Embassy Office Parks REIT, the country’s first listed REIT and the largest office REIT in Asia by area, on February 12 reported a 15 percent dip in consolidated net profit and announced an investment of Rs 2,300 crore to develop 5.7 mn sq ft of commercial space.
It reported a 15 per cent decline in consolidated net profit at Rs 214.79 crore for the third quarter ended December and also declared a distribution of Rs 431.29 crore to its unit holders for the quarter. It’s net profit fell to Rs 214.79 crore in the third quarter of this fiscal from Rs 253.45 crore in the year-ago period.
Total income has risen to Rs 595.94 crore from Rs 568.12 crore, according to a regulatory filing. The net operating income for the third quarter increased by 3 per cent year-on-year to Rs 478 crore.
“Even in the pandemic year we have signed 1 million sq ft leases on a year-to-date basis – 37 deals making up the million sq ft and we have delivered rent increases of 13 percent on a total of 5.3 million sq ft across 66 leases. That underscores the resilience of the business model of our REITs and the backdrop of all these issues gives us the confidence to embark on our new construction programme," said Michael Holland, Chief Executive Officer of Embassy REIT.
"We will be investing Rs 2,300 crore over the next three years to develop 5.7 mn sq ft of commercial space in different cities and different locations over the next four years. Of the 5.7 million sq ft, 1.1 mn sq ft is due for delivery this year and has already pre-leased to one of the leading global banks J P Morgan,” Holland told reporters.
Embassy REIT Deputy CEO and COO Vikaash Khdloya said the company would also be looking at inorganic growth opportunities in cities like Bengaluru, Pune and Hyderabad.
“We are focused on acquisitions. It is our top priority but we don’t have any timeline driven targets for ourselves. We are only looking for opportunities in cities driven by technology and our preference would be Bengaluru, Pune and Hyderabad,” he said.
Holland said that as India's outlook steadily improves with a continued downward trend in active COVID-19 cases and the encouraging progress on vaccine roll-out, “we remain optimistic that Indian office leasing demand will continue to increase as occupiers accelerate their return-to-work programmes."
“Safety of employees working from our properties remains our highest priority. We have implemented international-standard safety procedures including enhanced sanitization and deep cleaning, fumigation and social distancing protocols. We have also initiated technology driven solutions such as optical thermal cameras, touchless visitor management, advanced air filtration and UV cleansing systems,” Khdloya told Moneycontrol.

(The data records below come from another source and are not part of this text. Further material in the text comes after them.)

Lemma store_config_fallback_push_raises_witness :
  store_config
    (raises_on "env_cfg" (OtherException "CommError" "connection reset"))
    env_cfg_dataclass train_cfg_full blank =
    (Raise (OtherException "CommError" "connection reset"),
     with_trace blank
       (train_pushes train_cfg_full
          (VDict {[ "class_name" := VStr "ActorCritic" ]})
          (VDict {[ "class_name" := VStr "PPO" ]})
        ++ [env_push (VDict {[ "num_envs" := VInt 4096 ]})])).
Proof.
  apply (store_config_fallback_push_raises
           (raises_on "env_cfg" (OtherException "CommError" "connection reset"))
           env_cfg_dataclass train_cfg_full
           (VDict {[ "class_name" := VStr "ActorCritic" ]})
           (VDict {[ "class_name" := VStr "PPO" ]})
           (VDict {[ "num_envs" := VInt 4096 ]})
           (AttributeError "object has no attribute 'to_dict'")).
  - vm_compute. reflexivity.
  - vm_compute. reflexivity.
  - cbn. repeat split; vm_compute; reflexivity.
  - reflexivity.
  - reflexivity.
  - reflexivity.
  - vm_compute. reflexivity.
Defined.

Lemma store_config_guarded_push_witness :
  let made :=
    train_pushes train_cfg_full
      (VDict {[ "class_name" := VStr "ActorCritic" ]})
      (VDict {[ "class_name" := VStr "PPO" ]})
    ++ [env_push (VDict {[ "num_envs" := VInt 4096 ]})] in
  store_config fails_once env_cfg_both train_cfg_full blank =
    match asdict env_cfg_both with
    | Raise e' => (Raise e', with_trace blank made)
    | Return d' =>
        (match fails_once (trace blank ++ made) (env_push d') with
         | Some e2 => Raise e2
         | None => Return tt
         end, with_trace blank (made ++ [env_push d']))
    end.
Proof.
  apply (store_config_guarded_push fails_once env_cfg_both train_cfg_full
           (VDict {[ "class_name" := VStr "ActorCritic" ]})
           (VDict {[ "class_name" := VStr "PPO" ]})
           (VDict {[ "num_envs" := VInt 4096 ]})
           (OtherException "CommError" "connection reset") blank).
  - vm_compute. reflexivity.
  - vm_compute. reflexivity.
  - cbn. repeat split; vm_compute; reflexivity.
  - reflexivity.
  - vm_compute. reflexivity.
  - reflexivity.
Defined.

“Also, we have received health, safety and ESG assurance certifications from globally renowned institutions, such as the British Safety Council and British Standards Institution, endorsing the quality and effectiveness of the wellness practices adopted by us and our efforts in controlling the spread of COVID-19 across our pan India office portfolio."
On December 24, 2020, Embassy REIT announced the successful completion of the Embassy TechVillage acquisition for Rs 97.8 billion ($1.3 billion) with a Rs 36.8 billion ($501 million) equity raise through an institutional placement. The current debt raise is part of the financing strategy for the above acquisition.
Embassy REIT is India’s first publicly listed Real Estate Investment Trust. Embassy REIT owns and operates a 42.4 million square feet (“msf”) portfolio of eight infrastructure-like office parks and four city‑centre office buildings in India’s best-performing office markets of Bengaluru, Mumbai, Pune, and the National Capital Region. Embassy REIT’s portfolio comprises 32.3 msf completed operating area and is home to over 200 of the world’s leading companies.
REITs are listed entities that invest in income-generating properties and distribute at least 90 percent of their income proceeds to unitholders through dividends. After registration with SEBI, units of REITs will have to be mandatorily listed on exchanges and traded like securities.
SEBI notified REIT's regulations in 2014, allowing setting up and listing of such trusts, which are popular in some advanced markets.